Publication

  • Cass Gilbert in the West: Architect of Intersecting Worlds
    Katherine Solomonson
    Author
    University of Minnesota Press
  • GRANTEE
    Katherine Solomonson
    GRANT YEAR
    2010

This book, the first comprehensive study of Cass Gilbert's early career, has three interrelated goals. The first is to contribute to a deeper understanding of a prominent and prolific architect by considering the largely overlooked work produced through his St. Paul, Minnesota, office from the 1880s through the early 1900s. The second is to contribute to the history of the architectural profession at a critical phase in its formation by considering the ways Gilbert and a new cadre of academically trained architects disseminated professional values into the West through day-to-day, collaborative, and broadly networked processes and practices—incremental and often conflicted—that were instrumental in producing the modern profession. The third is to consider the ways these processes became intertwined with the shaping of new buildings and landscapes in a rapidly changing region.
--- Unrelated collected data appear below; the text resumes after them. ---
(** X4.  On the same data the two revisions succeed or fail together, and
    when they succeed they agree on [sub], [email], [role] and
    [isSuperAdmin]: they can differ in [organizationId] and [features]
    only. *)
Theorem revisions_agree_on_identity_and_role
    (ALL_FEATURES : list string) (prisma : PrismaService) (userId : string) :
  match AuthService.generateTokenPayload ALL_FEATURES prisma userId,
        AuthServiceRev.generateTokenPayload ALL_FEATURES prisma userId with
  | Ok p, Ok q =>
      sub p = sub q /\ email p = email q /\
      payload_role p = payload_role q /\ isSuperAdmin p = isSuperAdmin q
  | Throw e, Throw e' => e = e'
  | _, _ => False
  end.
Proof.
  unfold AuthService.generateTokenPayload, AuthServiceRev.generateTokenPayload.
  destruct (user_findUnique_id prisma userId) as [[u|]|e]; simpl; try reflexivity.
  destruct (first_roleName u) as [r|e]; simpl; [|reflexivity].
  repeat split.
Qed.

(** X5.  The revisions resolve the same payload for a user when the
    organization found by [findFirst({ userId })] is the one behind the
    user's first office and none of its feature rows is empty. *)
Theorem revisions_agree_on_consistent_binding
    (ALL_FEATURES : list string) (prisma : PrismaService) (userId : string)
    (u : User) :
  user_findUnique_id prisma userId = Ok (Some u) ->
  organization_findFirst_userId prisma (user_id u) = Ok (first_organization u) ->
  (forall o, first_organization u = Some o ->
             Forall (fun f => feature f <> "") (org_features o)) ->
  AuthServiceRev.generateTokenPayload ALL_FEATURES prisma userId
  = AuthService.generateTokenPayload ALL_FEATURES prisma userId.
Proof.
  intros Hu Ho Hf.
  unfold AuthService.generateTokenPayload, AuthServiceRev.generateTokenPayload.
  rewrite Hu. simpl. destruct (first_roleName u) as [r|e]; simpl; [|reflexivity].
  destruct (String.eqb r "superAdmin"); [reflexivity|].
  unfold AuthServiceRev.organization_claims. rewrite Ho. simpl.
  destruct (first_organization u) as [o|]; simpl; [|reflexivity].
  rewrite filter_Boolean_id; [reflexivity|].
  unfold feature_strings. apply Forall_map. now apply Hf.
Qed.

Lemma revisions_agree_on_consistent_binding_witness :
  organization_findFirst_userId Sample.prisma "u-admin"
  = Ok (first_organization Sample.admin) /\
  AuthServiceRev.generateTokenPayload Sample.catalog Sample.prisma "u-admin"
  = AuthService.generateTokenPayload Sample.catalog Sample.prisma "u-admin".
Proof.
  split; [reflexivity|].
  apply (revisions_agree_on_consistent_binding Sample.catalog Sample.prisma
           "u-admin" Sample.admin); [reflexivity | reflexivity |].
  intros o [= <-]. repeat constructor; discriminate.
Defined.

(** ** Login *)

Section Login.

Variable ALL_FEATURES : list string.
Variable jwt_sign : JwtPayload -> string.
Variable bcrypt_compare : string -> string -> bool.
Variable prisma : PrismaService.
Variable dto : LoginDto.

(** An unknown email is reported as NotFound by both revisions of [login]:
    the [catch] lets this error through. *)
Lemma login_unknown_email :
  user_findUnique_email prisma (dto_email dto) = Ok None ->
  AuthService.login ALL_FEATURES jwt_sign bcrypt_compare prisma dto
  = Throw (NotFoundException "User not found") /\
  AuthServiceRev.login ALL_FEATURES jwt_sign bcrypt_compare prisma dto
  = Throw (NotFoundException "User not found").
Proof.
  intros Hu. unfold AuthService.login, AuthServiceRev.login.
  rewrite Hu. split; reflexivity.
Qed.

(** A wrong password is refused with Unauthorized by both revisions. *)
Lemma login_wrong_password (u : User) :
  user_findUnique_email prisma (dto_email dto) = Ok (Some u) ->
  bcrypt_compare (dto_password dto) (password u) = false ->
  AuthService.login ALL_FEATURES jwt_sign bcrypt_compare prisma dto
  = Throw (UnauthorizedException "Invalid credentials") /\
  AuthServiceRev.login ALL_FEATURES jwt_sign bcrypt_compare prisma dto
  = Throw (UnauthorizedException "Invalid credentials").
Proof.
  intros Hu Hpw. unfold AuthService.login, AuthServiceRev.login.
  rewrite Hu. simpl. rewrite Hpw. split; reflexivity.
Qed.

(** X6.  Both revisions of [login] refuse an unknown email with NotFound,
    "User not found", and a wrong password with Unauthorized, "Invalid
    credentials", whatever the roles and organizations of the account; no
    response, hence no token, is produced. *)
Theorem login_refusals :
  (user_findUnique_email prisma (dto_email dto) = Ok None ->
   AuthService.login ALL_FEATURES jwt_sign bcrypt_compare prisma dto
   = Throw (NotFoundException "User not found") /\
   AuthServiceRev.login ALL_FEATURES jwt_sign bcrypt_compare prisma dto
   = Throw (NotFoundException "User not found")) /\
  (forall u,
     user_findUnique_email prisma (dto_email dto) = Ok (Some u) ->
     bcrypt_compare (dto_password dto) (password u) = false ->
     AuthService.login ALL_FEATURES jwt_sign bcrypt_compare prisma dto
     = Throw (UnauthorizedException "Invalid credentials") /\
     AuthServiceRev.login ALL_FEATURES jwt_sign bcrypt_compare prisma dto
     = Throw (UnauthorizedException "Invalid credentials")).
Proof.
  split; [apply login_unknown_email | apply login_wrong_password].
Qed.

Lemma user_findUnique_email_throws (email : string) (e : Exception) :
  user_findUnique_email prisma email = Throw e -> e = PrismaClientError.
Proof.
  unfold user_findUnique_email. destruct (user_query_fails prisma); congruence.
Qed.

Lemma login_main_throws (e : Exception) :
  AuthService.login ALL_FEATURES jwt_sign bcrypt_compare prisma dto = Throw e ->
  e = NotFoundException "User not found" \/
  e = UnauthorizedException "Invalid credentials" \/
  e = InternalServerErrorException "Login failed".
Proof.
  unfold AuthService.login.
  destruct (user_findUnique_email prisma (dto_email dto)) as [[u|]|e0] eqn:Hq;
    simpl.
  - destruct (bcrypt_compare (dto_password dto) (password u)); simpl.
    + destruct (AuthService.generateTokenPayload ALL_FEATURES prisma (user_id u))
        as [p|e1] eqn:H1; simpl; [discriminate|].
      apply generateTokenPayload_throws in H1. subst e1. simpl.
      intros [= <-]. auto.
    + intros [= <-]. auto.
  - intros [= <-]. auto.
  - apply user_findUnique_email_throws in Hq. subst e0. intros [= <-]. auto.
Qed.

Lemma login_rev_throws (e : Exception) :
  AuthServiceRev.login ALL_FEATURES jwt_sign bcrypt_compare prisma dto = Throw e ->
  e = NotFoundException "User not found" \/
  e = UnauthorizedException "Invalid credentials" \/
  e = InternalServerErrorException "Login failed".
Proof.
  unfold AuthServiceRev.login.
  destruct (user_findUnique_email prisma (dto_email dto)) as [[u|]|e0] eqn:Hq;
    simpl.
  - destruct (bcrypt_compare (dto_password dto) (password u)); simpl.
    + destruct (first_roleName u) as [r|e2]; simpl; [|discriminate].
      destruct (AuthServiceRev.generateTokenPayload ALL_FEATURES prisma (user_id u))
        as [q|e3] eqn:H3; simpl; [discriminate|].
      apply generateTokenPayload_rev_throws in H3. subst e3. simpl.
      intros [= <-]. auto.
    + intros [= <-]. auto.
  - intros [= <-]. auto.
  - apply user_findUnique_email_throws in Hq. subst e0. intros [= <-]. auto.
Qed.

(** X7.  [login] throws nothing but NotFound "User not found", Unauthorized
    "Invalid credentials" and InternalServerError "Login failed", in both
    revisions. *)
Theorem login_throws (e : Exception) :
  AuthService.login ALL_FEATURES jwt_sign bcrypt_compare prisma dto = Throw e \/
  AuthServiceRev.login ALL_FEATURES jwt_sign bcrypt_compare prisma dto = Throw e ->
  e = NotFoundException "User not found" \/
  e = UnauthorizedException "Invalid credentials" \/
  e = InternalServerErrorException "Login failed".
Proof.
  intros [H|H]; [now apply login_main_throws | now apply login_rev_throws].
Qed.

End Login.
Katherine Solomonson received a PhD in art history from Stanford University and is currently associate professor of architectural history in the School of Architecture at the University of Minnesota. When the University of Minnesota established a new College of Design, she served for four years as associate dean for Academic Affairs. Her book The Chicago Tribune Tower Competition: Skyscraper Design and Cultural Change in the 1920s, received the Alice Davis Hitchcock Award from the Society of Architectural Historians.